What’s new for personal income taxes this year?
To put it plainly, if you’ve got little ones you’re in luck.
“Most of the changes are related to children and some of the credits around children,” said Reynolds.
“The child care expenses, for daycare and things like that, those amounts have been increased by $1,000 per child.”
The Universal Child Care Benefit has increased to $160 per month for children under six years old and there’s a new benefit of $60 for kids between six and 17, said Still. “On student loans, they’ve opened it up so you can now claim interest on Canada apprentice loans too.”
Where can people find information and assistance while they are preparing their returns?
Both accountants agree that seeking professional help early in the process can set people on the right track.
“Normally the situation is much less (complicated) than it seems to them,” said Reynolds.
For those focused on going it alone during tax season, help is just a click or phone call away.
“The software you can get these days hopefully can lead them through and answer all their questions,” said Still, adding the Canada Revenue Agency is also an excellent resource.
“There’s all sorts of information on the internet. It doesn’t mean it’s all true.
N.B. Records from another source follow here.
(** A download that has found its entry when the scheduler takes another backup. *)
Definition download_rq : Request :=
  {| rq_method := GET; rq_path := "/backups/" +:+ uuid_to_string 1%N +:+ "/download";
     rq_headers := ref_headers |}.
Definition download_schedule : list Choice :=
  ChArrive 1 download_rq :: ChJob 1 :: replicate 12 ChSched ++ [ChJob 1].
Definition download_pool : option (Pool SqliteDb) :=
  pool_exec ref_root ref_start download_schedule ref_pool.
Definition reply_of (n : nat) (p : Pool SqliteDb) : option (Res (Z + Reply)) :=
  j ← p_jobs p !! n; match j_task j with Done r => Some r | _ => None end.
Lemma reply_of_job n p r : reply_of n p = Some r → ∃ j, p_jobs p !! n = Some j ∧ j_task j = Done r.
Proof.
  unfold reply_of. destruct (p_jobs p !! n) as [j|]; [|done]. cbn. intros Hj. exists j.
  split; [done|]. destruct (j_task j); [by injection Hj as ->|done..].
Qed.
Definition one_entry : BackupEntry := default no_entry (head (st_entries (w_db w_one))).
Lemma one_entries : st_entries (w_db w_one) = [one_entry].
Proof. vm_compute. reflexivity. Qed.
Lemma one_created : status one_entry = Created.
Proof. vm_compute. reflexivity. Qed.
Lemma one_elem : one_entry ∈ st_entries (w_db w_one).
Proof. rewrite one_entries. apply list_elem_of_singleton. reflexivity. Qed.
Definition download_file (p : Pool SqliteDb) : option (string * string * bytes) :=
  match reply_of 1 p with Some (Ok (inr (FileReply k d b))) => Some (k, d, b) | _ => None end.
Lemma download_runs :
  (λ p, (fst <$> download_file p, length (st_entries (w_db (p_world p))))) <$> download_pool =
  Some (Some ("application/zstd", disposition_of (id one_entry)), 2).
Proof. vm_compute. reflexivity. Qed.
Lemma downloads_consistent_witness :
  ∃ p kind d body e b, download_pool = Some p ∧ download_file p = Some (kind, d, body) ∧
    archive_of b body ∧ content_hash b = content_hash_of e.
Proof.
  pose proof download_runs as Hv. destruct download_pool as [p|] eqn:Hp; [|discriminate Hv].
  cbn [fmap option_fmap option_map] in Hv. injection Hv as Hf _.
  destruct (download_file p) as [[[kind d] body]|] eqn:Hfile; [|discriminate Hf].
  exists p, kind, d, body. unfold download_file in Hfile.
  destruct (reply_of 1 p) as [[[?|[]]| |]|] eqn:Hr; try discriminate Hfile.
  injection Hfile as -> -> ->. destruct (reply_of_job 1 p _ Hr) as (j & Hj & Ht).
  destruct (downloads_consistent ref_root ref_start w_one p 1 j kind d body ref_uuids_ok
    ref_clock_ok ref_clock_steady (repo_inv_backups _ _ one_inv)
    (exec_reached download_schedule ref_pool p ref_pool_reached Hp) Hj Ht)
    as (e & b & _ & _ & _ & _ & _ & _ & Ha & Hh & _).
  exists e, b. split; [reflexivity|]. split; [|split; [exact Ha|exact Hh]].
  unfold download_file. rewrite Hr. reflexivity.
Defined.
Definition one_id : string := uuid_to_string (id one_entry).
Lemma one_parses : uuid_parse_str one_id = Some (id one_entry).
Proof. vm_compute. reflexivity. Qed.
Lemma one_decodes : percent_decode one_id = Some one_id.
Proof. vm_compute. reflexivity. Qed.
Lemma one_routed : route_of (rq_path rollback_rq) = Some (RollbackRoute one_id).
Proof. vm_compute. reflexivity. Qed.
Lemma one_request : rollback_request ref_start rollback_rq one_entry.
Proof.
  split; [reflexivity| |vm_compute; reflexivity|vm_compute; reflexivity].
  exists one_id, one_id. split; [exact one_routed|]. split; [exact one_decodes|exact one_parses].
Qed.
Lemma one_gate : w_gate w_one = None.
Proof. vm_compute. reflexivity. Qed.
Lemma one_open : gate_open w_one.
Proof. intros last Hl. rewrite one_gate in Hl. discriminate Hl. Qed.
Lemma rollback_refused_though_active_witness :
  ∃ cs p' j t, pool_exec ref_root ref_start cs racing_pool = Some p' ∧ p_jobs p' !! 1 = Some j ∧
    j_task j = Done (Ok (inl 400%Z)) ∧
    w_fs (p_world p') !! pointer_path ref_root =
      Some (File (pointer_bytes (id one_entry) (timestamp_dir one_entry) t)).
Proof.
  destruct (created_run _ _ _ racing_round) as (sync & w1 & a & w2 & Hsync & Hrun).
  destruct (rollback_refused_though_active ref_root ref_start racing_pool 1 rollback_rq a one_entry sync w1 w2
    ref_fault_free ref_clock_steady ref_uuids_ok ref_clock_range one_inv one_fresh one_open racing_unlocked
    one_elem one_created one_request racing_sched racing_job Hsync Hrun)
    as (cs & p' & j & t & _ & Hexec & Hj & Ht & _ & _ & _ & Hptr).
  exists cs, p', j, t. split; [exact Hexec|]. split; [exact Hj|]. split; [exact Ht|exact Hptr].
Defined.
If you contact the CRA or a professional accountant you’re going to get good information,” said Reynolds.
What can people do to make filing their return less hectic?
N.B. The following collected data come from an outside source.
(** A text below a searched directory that holds a token is a content
    candidate. *)
Lemma text_is_content_candidate fs d rel f c :
  faithful_listing pf →
  d ∈ search_dirs → rel ≠ [] →
  fs !! cwd pf = Some NDir →
  below fs (cwd pf ++ [d]) rel = true → DOTDOT ∉ rel →
  fs !! (cwd pf ++ d :: rel) = Some (NFile f) →
  f_data f = Text c → f_read f = None → has_placeholder c = true →
  MkPath false (d :: rel) ∈ content_candidates pf fs.
Proof.
  intros Hlist Hd Hrel Hcwd Hb Hplain Hk Hdata Hread Hph.
  apply elem_of_content_candidates. split.
  - destruct rel as [|c0 rel]; [done|]. apply elem_of_entries; [done|].
    exists d, c0, rel. split_and!; try done.
  - unfold content_match, is_file_fs, read_fs, is_reg.
    rewrite (locate_entry pf fs d rel) by done.
    by rewrite Hk, Hread, Hdata, Hph.
Qed.
End completed.

Lemma faithful_demo : faithful_listing demo_pf.
Proof. by intros ks x. Qed.

(** ** Names without separators *)

Lemma elem_of_join {A} (x : A) sep ps :
  x ∈ PyStr.join sep ps → x ∈ sep ∨ ∃ p, p ∈ ps ∧ x ∈ p.
Proof.
  induction ps as [|p ps IH]; simpl; [by intros ?%elem_of_nil|].
  destruct ps as [|q ps].
  - intros Hx. right. exists p. split; [by left | done].
  - rewrite !elem_of_app. intros [Hx | [Hx | Hx]].
    + right. exists p. split; [by left | done].
    + by left.
    + destruct (IH Hx) as [? | (p' & Hp' & ?)]; [by left|].
      right. exists p'. split; [by right | done].
Qed.

Lemma elem_of_join_piece {A} (x : A) sep ps p :
  p ∈ ps → x ∈ p → x ∈ PyStr.join sep ps.
Proof.
  induction ps as [|q ps IH]; [by intros ?%elem_of_nil|].
  intros Hp Hx. simpl. destruct ps as [|q' ps].
  - apply list_elem_of_singleton in Hp as ->. done.
  - rewrite !elem_of_app. apply elem_of_cons in Hp as [-> | Hp]; [by left|].
    right. right. by apply IH.
Qed.

Lemma replace_elem_of (x : ascii) s old new :
  old ≠ [] → x ∈ PyStr.replace s old new → x ∈ new ∨ x ∈ s.
Proof.
  intros Hold Hx.
  destruct (replace_pieces old new s Hold) as (ps & Hs & Hr & _ & _).
  rewrite Hr in Hx. apply elem_of_join in Hx as [? | (p & Hp & Hx)]; [by left|].
  right. rewrite Hs. by eapply elem_of_join_piece.
Qed.

Lemma substitute_slash_free s n l :
  SLASH ∉ s → SLASH ∉ n → SLASH ∉ l → SLASH ∉ substitute s n l.
Proof.
  intros Hs Hn Hl Hx. unfold substitute in Hx.
  apply replace_elem_of in Hx as [? | Hx]; [done | | done].
  apply replace_elem_of in Hx as [? | ?]; done.
Qed.

Lemma split_sep_absent sep s : sep ∉ s → split_sep sep s = [s].
Proof.
  induction s as [|c s IH]; [done|]. intros [Hc Hs]%not_elem_of_cons. simpl.
  rewrite bool_decide_eq_false_2 by done. by rewrite IH.
Qed.

Lemma path_of_slash_free s :
  SLASH ∉ s →
  path_of s = MkPath false [] ∨ path_of s = MkPath false [s].
Proof.
  intros Hs. unfold path_of. rewrite split_sep_absent by done.
  assert (PyStr.startswith s [SLASH] = false) as ->.
  { destruct s as [|c s]; [done|]. apply not_elem_of_cons in Hs as [Hc _].
    simpl. by rewrite bool_decide_eq_false_2. }
  rewrite filter_cons, filter_nil. case_decide; [by right | by left].
Qed.

Lemma removelast_snoc {A} (l : list A) x : removelast (l ++ [x]) = l.
Proof. apply removelast_last. Qed.

Lemma list_snoc_cases {A} (l : list A) : l = [] ∨ ∃ l' x, l = l' ++ [x].
Proof.
  induction l as [|a l IH] using rev_ind; [by left | right; eauto].
Qed.

Lemma walk_parent_dir fs cur comps k :
  comps ≠ [] → DOTDOT ∉ comps → walk fs cur comps = inr k →
  fs !! removelast k = Some NDir.
Proof.
  intros Hne Hplain Hw.
  destruct (list_snoc_cases comps) as [-> | (init & y & ->)]; [done|].
  apply walk_snoc_inv in Hw as (k0 & Hw0 & Hdir & ->).
  rewrite step_plain; [by rewrite removelast_snoc|].
  intros ->. apply Hplain. apply elem_of_app. right. by left.
Qed.

Lemma searched_spec pf k :
  searched pf k ↔ ∃ d rel, d ∈ search_dirs ∧ rel ≠ [] ∧ k = cwd pf ++ d :: rel.
Proof.
  unfold searched, searchedb. split.
  - destruct (strip (cwd pf) k) as [[|d [|c rel]]|] eqn:Hs; try done.
    intros Hd%bool_decide_eq_true. apply strip_Some in Hs.
    by exists d, (c :: rel).
  - intros (d & rel & Hd & Hrel & ->).
    assert (strip (cwd pf) (cwd pf ++ d :: rel) = Some (d :: rel)) as ->
      by by apply strip_Some.
    destruct rel; [done|]. by apply bool_decide_eq_true.
Qed.

Section target.
Variable pf : platform.

(** The target of the rename of an entry, when the new name holds no
    separator: a directory on the way to the entry, or a location
    below the searched directory. *)
Lemma rename_target fs d rel s ks kd :
  d ∈ search_dirs → rel ≠ [] → DOTDOT ∉ rel → SLASH ∉ s →
  locate pf fs (MkPath false (d :: rel)) = inr ks →
  locate pf fs (truediv (parent (MkPath false (d :: rel))) s) = inr kd →
  fs !! kd = Some NDir ∨ searched pf kd.
Proof.
  intros Hd Hrel Hplain Hs Hsrc Hdst.
  destruct (list_snoc_cases rel) as [-> | (init & y & ->)]; [done|].
  assert (DOTDOT ∉ d :: init) as Hpp.
  { apply not_elem_of_cons. split; [by apply not_eq_sym, search_dir_plain|].
    intros Hin. apply Hplain. apply elem_of_app. by left. }
  unfold locate in Hsrc. cbn [p_absolute p_parts] in Hsrc.
  change (d :: init ++ [y]) with ((d :: init) ++ [y]) in Hsrc.
  apply walk_snoc_inv in Hsrc as (k0 & Hw0 & Hdir0 & _).
  pose proof (walk_plain _ _ _ _ Hpp Hw0) as ->.
  assert (parent (MkPath false (d :: init ++ [y])) = MkPath false (d :: init))
    as Hparent.
  { unfold parent. cbn [p_absolute p_parts].
    change (d :: init ++ [y]) with ((d :: init) ++ [y]).
    by rewrite removelast_snoc. }
  rewrite Hparent in Hdst. unfold truediv, locate in Hdst.
  destruct (path_of_slash_free s Hs) as [Hq | Hq]; rewrite Hq in Hdst;
    cbn [p_absolute p_parts] in Hdst.
  - rewrite app_nil_r in Hdst. left. rewrite Hw0 in Hdst. by simplify_eq.
  - apply walk_snoc_inv in Hdst as (k1 & Hw1 & Hdir1 & ->).
    rewrite Hw0 in Hw1. injection Hw1 as <-.
    destruct (decide (s = DOTDOT)) as [-> | Hsd].
    + left. unfold step. rewrite bool_decide_eq_true_2 by done.
      by eapply (walk_parent_dir fs (cwd pf) (d :: init)).
    + right. rewrite step_plain by done. apply searched_spec.
      exists d, (init ++ [s]). split_and!; [done | by destruct init |].
      by rewrite <- app_assoc.
Qed.
End target.

Global Instance framed_refl pf : Reflexive (framed pf).
Proof. intros fs. split; [reflexivity | by intros k]. Qed.

Section frame.
Variable pf : platform.
Hypothesis faithful : faithful_listing pf.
Reynolds and Still stress organization is key when embarking on the annual tax task.
“Some mistakes people make can be losing things, losing paperwork and missing documents,” said Reynolds.
“I always recommend people have some sort of system, whether it’s just a file folder to put all your tax documents in throughout the year. At the end of the year, to go back and find them all is a much more cumbersome task.”
Documents to save include charitable donation slips, medical expense receipts, childcare documentation, rent receipts and property tax bills.
Should the modern day taxpayer leave paper filing in the past?
While some tax purists swear by the old pen and paper returns, both Reynolds and Still insist filing an online return whenever possible is the best way to go.
“You have to send in T slips and stuff like that with the paper filing. With the online filing, you keep your records and the CRA can request the information,” said Still, adding refunds typically come sooner with an electronic return, cutting the wait from about eight weeks to two.
Reynolds said the paper booklets can be overwhelming and something the CRA is slowly moving away from.
“When you file a return online there’s a spot to put in your email address so you can get communication back and forth that way. They’re trying to really push that,” he said.
“It’s possible to do paper filing returns, but it’s more complicated. The chances for error are higher when you’re doing a paper return versus an electronic return.”
What types of people might find professional tax help useful?
Still said accountants can help make sense of more complicated returns, like ones involving different employment arrangements, investments or multiple income sources.
“Anytime you’re self-employed, usually people need assistance with that. If you’re retired and you have a pension, some seniors always need help with splitting their pensions and getting the full benefit of all their medical deductions,” he said.
Seeking help from an accountant isn’t just for people with out of the ordinary returns. Still also sees clients who find the process confusing, stressful or overwhelming.
“I also get people that really are not comfortable doing their taxes and I just ensure that they get all their deductible expenses accounted for.”
Six Common Tax Mistakes People Make
1. Not filing a tax return – Those who don’t can miss out on Ontario Trillium benefits and HST credits
2. Not splitting investment income – If the investment T-slip lists more than one name on it.
3. Not taking advantage of spousal pension splitting.
4. Not maximizing RRSP contributions – Especially for people in a high marginal tax rate.
5. Not claiming eligible home business office expenses.
6. Forgetting to list the tuition deduction or transfer amount.